- Exercise details:
Below are some records; output all of them exactly.

- Recorded data:

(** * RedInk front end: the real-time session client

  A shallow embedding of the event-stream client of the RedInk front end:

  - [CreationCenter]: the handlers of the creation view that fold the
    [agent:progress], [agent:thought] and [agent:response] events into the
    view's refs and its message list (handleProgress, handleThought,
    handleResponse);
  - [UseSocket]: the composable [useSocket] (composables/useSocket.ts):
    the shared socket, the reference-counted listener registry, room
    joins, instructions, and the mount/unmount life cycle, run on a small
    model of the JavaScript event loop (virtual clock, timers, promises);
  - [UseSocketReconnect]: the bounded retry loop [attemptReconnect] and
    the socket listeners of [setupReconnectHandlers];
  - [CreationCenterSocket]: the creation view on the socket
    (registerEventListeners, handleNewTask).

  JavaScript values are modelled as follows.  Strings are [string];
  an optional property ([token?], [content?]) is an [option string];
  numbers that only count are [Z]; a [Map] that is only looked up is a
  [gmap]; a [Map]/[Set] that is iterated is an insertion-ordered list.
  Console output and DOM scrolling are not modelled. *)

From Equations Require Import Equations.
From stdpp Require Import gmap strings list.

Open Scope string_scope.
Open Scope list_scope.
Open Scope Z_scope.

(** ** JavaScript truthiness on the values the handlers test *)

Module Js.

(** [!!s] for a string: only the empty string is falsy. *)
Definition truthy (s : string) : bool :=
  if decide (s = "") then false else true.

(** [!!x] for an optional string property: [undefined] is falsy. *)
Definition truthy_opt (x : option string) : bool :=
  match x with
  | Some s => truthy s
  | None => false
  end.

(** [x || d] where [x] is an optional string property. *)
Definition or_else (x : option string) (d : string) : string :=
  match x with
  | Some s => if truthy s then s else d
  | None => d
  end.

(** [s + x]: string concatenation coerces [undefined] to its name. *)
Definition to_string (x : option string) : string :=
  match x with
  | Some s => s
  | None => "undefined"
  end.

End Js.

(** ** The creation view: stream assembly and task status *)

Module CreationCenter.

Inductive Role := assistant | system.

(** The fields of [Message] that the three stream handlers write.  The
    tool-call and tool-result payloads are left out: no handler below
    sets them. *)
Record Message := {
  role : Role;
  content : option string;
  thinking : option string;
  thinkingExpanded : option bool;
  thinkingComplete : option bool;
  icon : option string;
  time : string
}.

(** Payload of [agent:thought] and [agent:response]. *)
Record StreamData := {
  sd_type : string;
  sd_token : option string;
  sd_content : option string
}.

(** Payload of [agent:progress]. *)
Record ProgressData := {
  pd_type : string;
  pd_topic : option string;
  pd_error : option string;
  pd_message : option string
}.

- The completed task:
(** * RedInk front end: the real-time session client

  A shallow embedding of the event-stream client of the RedInk front end:

  - [CreationCenter]: the handlers of the creation view that fold the
    [agent:progress], [agent:thought] and [agent:response] events into the
    view's refs and its message list (handleProgress, handleThought,
    handleResponse);
  - [UseSocket]: the composable [useSocket] (composables/useSocket.ts):
    the shared socket, the reference-counted listener registry, room
    joins, instructions, and the mount/unmount life cycle, run on a small
    model of the JavaScript event loop (virtual clock, timers, promises);
  - [UseSocketReconnect]: the bounded retry loop [attemptReconnect] and
    the socket listeners of [setupReconnectHandlers];
  - [CreationCenterSocket]: the creation view on the socket
    (registerEventListeners, handleNewTask).

  JavaScript values are modelled as follows.  Strings are [string];
  an optional property ([token?], [content?]) is an [option string];
  numbers that only count are [Z]; a [Map] that is only looked up is a
  [gmap]; a [Map]/[Set] that is iterated is an insertion-ordered list.
  Console output and DOM scrolling are not modelled. *)

From Equations Require Import Equations.
From stdpp Require Import gmap strings list.

Open Scope string_scope.
Open Scope list_scope.
Open Scope Z_scope.

(** ** JavaScript truthiness on the values the handlers test *)

Module Js.

(** [!!s] for a string: only the empty string is falsy. *)
Definition truthy (s : string) : bool :=
  if decide (s = "") then false else true.

(** [!!x] for an optional string property: [undefined] is falsy. *)
Definition truthy_opt (x : option string) : bool :=
  match x with
  | Some s => truthy s
  | None => false
  end.

(** [x || d] where [x] is an optional string property. *)
Definition or_else (x : option string) (d : string) : string :=
  match x with
  | Some s => if truthy s then s else d
  | None => d
  end.

(** [s + x]: string concatenation coerces [undefined] to its name. *)
Definition to_string (x : option string) : string :=
  match x with
  | Some s => s
  | None => "undefined"
  end.

End Js.

(** ** The creation view: stream assembly and task status *)

Module CreationCenter.

Inductive Role := assistant | system.

(** The fields of [Message] that the three stream handlers write.  The
    tool-call and tool-result payloads are left out: no handler below
    sets them. *)
Record Message := {
  role : Role;
  content : option string;
  thinking : option string;
  thinkingExpanded : option bool;
  thinkingComplete : option bool;
  icon : option string;
  time : string
}.

(** Payload of [agent:thought] and [agent:response]. *)
Record StreamData := {
  sd_type : string;
  sd_token : option string;
  sd_content : option string
}.

(** Payload of [agent:progress]. *)
Record ProgressData := {
  pd_type : string;
  pd_topic : option string;
  pd_error : option string;
  pd_message : option string
}.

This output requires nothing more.